Work item — Read the data, and whenever a line holds the word "anyb", report that line.

(Collected data entries)

((

Lemma sumZ_nonneg l : Forall (fun z => 0 <= z)%Z l -> (0 <= sumZ l)%Z.
Proof. induction 1; simpl; lia. Qed.

Lemma sumZ_Permutation l1 l2 : Permutation l1 l2 -> sumZ l1 = sumZ l2.
Proof. induction 1; simpl; lia. Qed.

Lemma foldl_wrap_mod (m a : Z) (l : list Z) :
  (0 < m)%Z -> (foldl (fun x y => (x + y) mod m) (a mod m) l = (a + sumZ l) mod m)%Z.
Proof.
  intros Hm. revert a. induction l as [|b l IH]; intros a; simpl.
  - by rewrite Z.add_0_r.
  - rewrite Zplus_mod_idemp_l, IH. f_equal. lia.
Qed.

Lemma u32_sum_wrap l : u32_sum l = u32_wrap (sumZ l).
Proof. exact (foldl_wrap_mod (2 ^ 32) 0 l ltac:(lia)). Qed.

Lemma u64_sum_wrap l : u64_sum l = u64_wrap (sumZ l).
Proof. exact (foldl_wrap_mod (2 ^ 64) 0 l ltac:(lia)). Qed.

Lemma i64_wrap_add_l a b : i64_wrap (i64_wrap a + b) = i64_wrap (a + b).
Proof.
  unfold i64_wrap. f_equal.
  replace ((a + 2 ^ 63) mod 2 ^ 64 - 2 ^ 63 + b + 2 ^ 63)%Z
    with ((a + 2 ^ 63) mod 2 ^ 64 + b)%Z by lia.
  rewrite Zplus_mod_idemp_l. f_equal. lia.
Qed.

Lemma i64_sum_wrap l : i64_sum l = i64_wrap (sumZ l).
Proof.
  enough (H : forall a, foldl i64_add (i64_wrap a) l = i64_wrap (a + sumZ l)) by exact (H 0%Z).
  induction l as [|b l IH]; intros a; simpl.
  - by rewrite Z.add_0_r.
  - unfold i64_add at 2. rewrite i64_wrap_add_l, IH. f_equal. lia.
Qed.

(** ** Lists *)

(** [filter] with a boolean test, [position], [rposition], [enumerate]. *)
Abbreviation filterb := List.filter.

Fixpoint position {A} (f : A -> bool) (l : list A) : option nat :=
  match l with
  | [] => None
  | a :: l => if f a then Some 0%nat else S <$> position f l
  end.

Fixpoint rposition {A} (f : A -> bool) (l : list A) : option nat :=
  match l with
  | [] => None
  | a :: l =>
      match rposition f l with
      | Some i => Some (S i)
      | None => if f a then Some 0%nat else None
      end
  end.

Fixpoint enumerate_from {A} (n : nat) (l : list A) : list (nat * A) :=
  match l with
  | [] => []
  | a :: l => (n, a) :: enumerate_from (S n) l
  end.
Definition enumerate {A} (l : list A) : list (nat * A) := enumerate_from 0 l.

(** [all] and [any] of an iterator. *)
Abbreviation allb := List.forallb.
Abbreviation anyb := List.existsb.

(** [slice::get] and [contains]. *)
Definition contains {A} `{EqDecision A} (x : A) (l : list A) : bool := bool_decide (x ∈ l).

(** [Vec::split_off]-style suffix and [dedup] of consecutive equal items. *)
Definition keep_last {A} (n : nat) (l : list A) : list A := drop (length l - n) l.

Fixpoint dedup_from {A} `{EqDecision A} (x : A) (l : list A) : list A :=
  match l with
  | [] => [x]
  | y :: l => if decide (x = y) then dedup_from x l else x :: dedup_from y l
  end.
Definition dedup {A} `{EqDecision A} (l : list A) : list A :=
  match l with [] => [] | x :: l => dedup_from x l end.

(** A stable sort by a comparison function ([slice::sort_by]). *)
Fixpoint insert_by {A} (cmp : A -> A -> comparison) (x : A) (l : list A) : list A :=
  match l with
  | [] => [x]
  | y :: l => match cmp x y with Gt => y :: insert_by cmp x l | _ => x :: y :: l end
  end.
Definition sort_by {A} (cmp : A -> A -> comparison) (l : list A) : list A :=
  foldr (insert_by cmp) [] l.

Lemma insert_by_perm {A} cmp (x : A) l : Permutation (insert_by cmp x l) (x :: l).
Proof.
  induction l as [|y l IH]; simpl; [done|].
  destruct (cmp x y); try done. rewrite IH. apply perm_swap.
Qed.

Lemma sort_by_perm {A} cmp (l : list A) : Permutation (sort_by cmp l) l.
Proof. induction l as [|x l IH]; simpl; [done|]. rewrite insert_by_perm. by constructor. Qed.

Section SortBy.
Context {A : Type} (cmp : A -> A -> comparison).
Let le x y := cmp x y <> Gt.
Hypothesis cmp_total : forall x y, cmp x y = Gt -> cmp y x <> Gt.
Hypothesis cmp_trans : forall x y z, le x y -> le y z -> le x z.

Lemma insert_by_sorted x l : StronglySorted le l -> StronglySorted le (insert_by cmp x l).
Proof.
  intros S. induction S as [|y l S IH F]; simpl; [repeat constructor|].
  destruct (cmp x y) eqn:C.
  - constructor; [by constructor|]. assert (le x y) by (unfold le; congruence).
    constructor; [done|]. eapply Forall_impl; [exact F|]. eauto.
  - constructor; [by constructor|]. assert (le x y) by (unfold le; congruence).
    constructor; [done|]. eapply Forall_impl; [exact F|]. eauto.
  - constructor; [done|]. rewrite insert_by_perm. constructor; [|done]. by apply cmp_total.
Qed.

Lemma sort_by_sorted l : StronglySorted le (sort_by cmp l).
Proof. induction l; simpl; [constructor|]. by apply insert_by_sorted. Qed.
End SortBy.

(** *** Facts about these *)

Lemma contains_true {A} `{EqDecision A} (x : A) l : contains x l = true <-> x ∈ l.
Proof. apply bool_decide_eq_true. Qed.

Lemma contains_false {A} `{EqDecision A} (x : A) l : contains x l = false <-> x ∉ l.
Proof. apply bool_decide_eq_false. Qed.

Lemma enumerate_from_lookup {A} n (l : list A) i :
  enumerate_from n l !! i = (fun a => ((n + i)%nat, a)) <$> l !! i.
Proof.
  revert n i. induction l as [|a l IH]; intros n i; [done|].
  destruct i; simpl; [by rewrite Nat.add_0_r|]. rewrite IH. by rewrite Nat.add_succ_r.
Qed.

Lemma enumerate_lookup {A} (l : list A) i : enumerate l !! i = (fun a => (i, a)) <$> l !! i.
Proof. apply enumerate_from_lookup. Qed.

Lemma enumerate_from_app {A} n (l k : list A) :
  enumerate_from n (l ++ k) = enumerate_from n l ++ enumerate_from (n + length l) k.
Proof.
  revert n. induction l as [|a l IH]; intros n; simpl; [by rewrite Nat.add_0_r|].
  rewrite IH. by rewrite Nat.add_succ_r.
Qed.

Lemma enumerate_length {A} (l : list A) : length (enumerate l) = length l.
Proof. unfold enumerate. generalize 0%nat. induction l; intros; simpl; [done|]. by rewrite IHl. Qed.

Lemma position_Some {A} (f : A -> bool) l i :
  position f l = Some i -> exists a, l !! i = Some a /\ f a = true.
Proof.
  revert i. induction l as [|a l IH]; intros i H; [done|]. simpl in H.
  destruct (f a) eqn:E; simplify_eq; [eauto|].
  apply fmap_Some in H as (j & Hj & ->). eauto.
Qed.

Lemma rposition_None {A} (f : A -> bool) l :
  rposition f l = None -> forall j a, l !! j = Some a -> f a = false.
Proof.
  induction l as [|x l IH]; intros H j a Hj; [done|]. simpl in H.
  destruct (rposition f l); [done|]. destruct (f x) eqn:E; [done|].
  destruct j as [|j]; simplify_eq/=; [done | by eapply IH].
Qed.

Lemma rposition_Some {A} (f : A -> bool) l i :
  rposition f l = Some i ->
  (exists a, l !! i = Some a /\ f a = true) /\ forall j a, l !! j = Some a -> f a = true -> (j <= i)%nat.
Proof.
  revert i. induction l as [|x l IH]; intros i H; [done|]. simpl in H.
  destruct (rposition f l) as [k|] eqn:R.
  - simplify_eq. destruct (IH k eq_refl) as [He Hm]. split; [exact He|].
    intros [|j] a Hj Fa; [lia|]. specialize (Hm j a Hj Fa). lia.
  - destruct (f x) eqn:E; simplify_eq. split; [by exists x|].
    intros [|j] a Hj Fa; [lia|]. by rewrite (rposition_None f l R j a Hj) in Fa.
Qed.

Lemma keep_last_length {A} n (l : list A) : (length (keep_last n l) <= n)%nat.
Proof. unfold keep_last. rewrite length_drop. lia. Qed.

Lemma filterb_app {A} (f : A -> bool) a b : filterb f (a ++ b) = filterb f a ++ filterb f b.
Proof. induction a as [|x a IH]; [done|]. cbn [app filterb]. rewrite IH. by destruct (f x). Qed.

Lemma elem_of_filterb {A} (f : A -> bool) l x : x ∈ filterb f l <-> x ∈ l /\ f x = true.
Proof. rewrite !list_elem_of_In. apply List.filter_In. Qed.

Lemma allb_spec {A} (f : A -> bool) l : allb f l = true <-> forall x, x ∈ l -> f x = true.
Proof. rewrite List.forallb_forall. split; intros H x Hx; apply H; by apply list_elem_of_In. Qed.

Lemma anyb_spec {A} (f : A -> bool) l : anyb f l = true <-> exists x, x ∈ l /\ f x = true.
Proof. rewrite List.existsb_exists. split; intros (x & Hx & H); exists x; split; try done; by apply list_elem_of_In. Qed.

Lemma anyb_false {A} (f : A -> bool) l : anyb f l = false <-> forall x, x ∈ l -> f x = false.
Proof.
  split.
  - intros H x Hx. destruct (f x) eqn:E; [|done].
    assert (anyb f l = true) by (apply anyb_spec; eauto). congruence.
  - intros H. destruct (anyb f l) eqn:E; [|done]. apply anyb_spec in E as (x & Hx & E).
    rewrite H in E; [done|done].
Qed.

Lemma filterb_sublist {A} (f : A -> bool) (l : list A) : sublist (filterb f l) l.
Proof. induction l as [|x l IH]; cbn; [constructor|]. destruct (f x); by constructor. Qed.

Lemma elem_of_concat {A} (x : A) ls : x ∈ concat ls <-> exists l, l ∈ ls /\ x ∈ l.
Proof. rewrite list_elem_of_In, List.in_concat. by setoid_rewrite list_elem_of_In. Qed.

(** [find] by a key that is unique in the list. *)
Lemma find_key {A} (key : A -> nat) l x :
  NoDup (key <$> l) -> x ∈ l -> List.find (fun y => (key y =? key x)%nat) l = Some x.
Proof.
  induction l as [|y l IH]; intros N Hx; [by apply not_elem_of_nil in Hx|].
  apply NoDup_cons in N as [Ny N]. simpl. apply elem_of_cons in Hx as [->|Hx].
  - by rewrite Nat.eqb_refl.
  - destruct (Nat.eqb_spec (key y) (key x)) as [E|_]; [|by apply IH].
    exfalso. apply Ny. rewrite E. by apply list_elem_of_fmap_2.
Qed.

Lemma find_key_Some {A} (key : A -> nat) l i x :
  List.find (fun y => (key y =? i)%nat) l = Some x -> x ∈ l /\ key x = i.
Proof. intros [H1 H2]%List.find_some. split; [by apply list_elem_of_In | by apply Nat.eqb_eq]. Qed.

))

Reply —
Abbreviation anyb := List.existsb.
Lemma anyb_spec {A} (f : A -> bool) l : anyb f l = true <-> exists x, x ∈ l /\ f x = true.
Lemma anyb_false {A} (f : A -> bool) l : anyb f l = false <-> forall x, x ∈ l -> f x = false.
    assert (anyb f l = true) by (apply anyb_spec; eauto). congruence.
  - intros H. destruct (anyb f l) eqn:E; [|done]. apply anyb_spec in E as (x & Hx & E).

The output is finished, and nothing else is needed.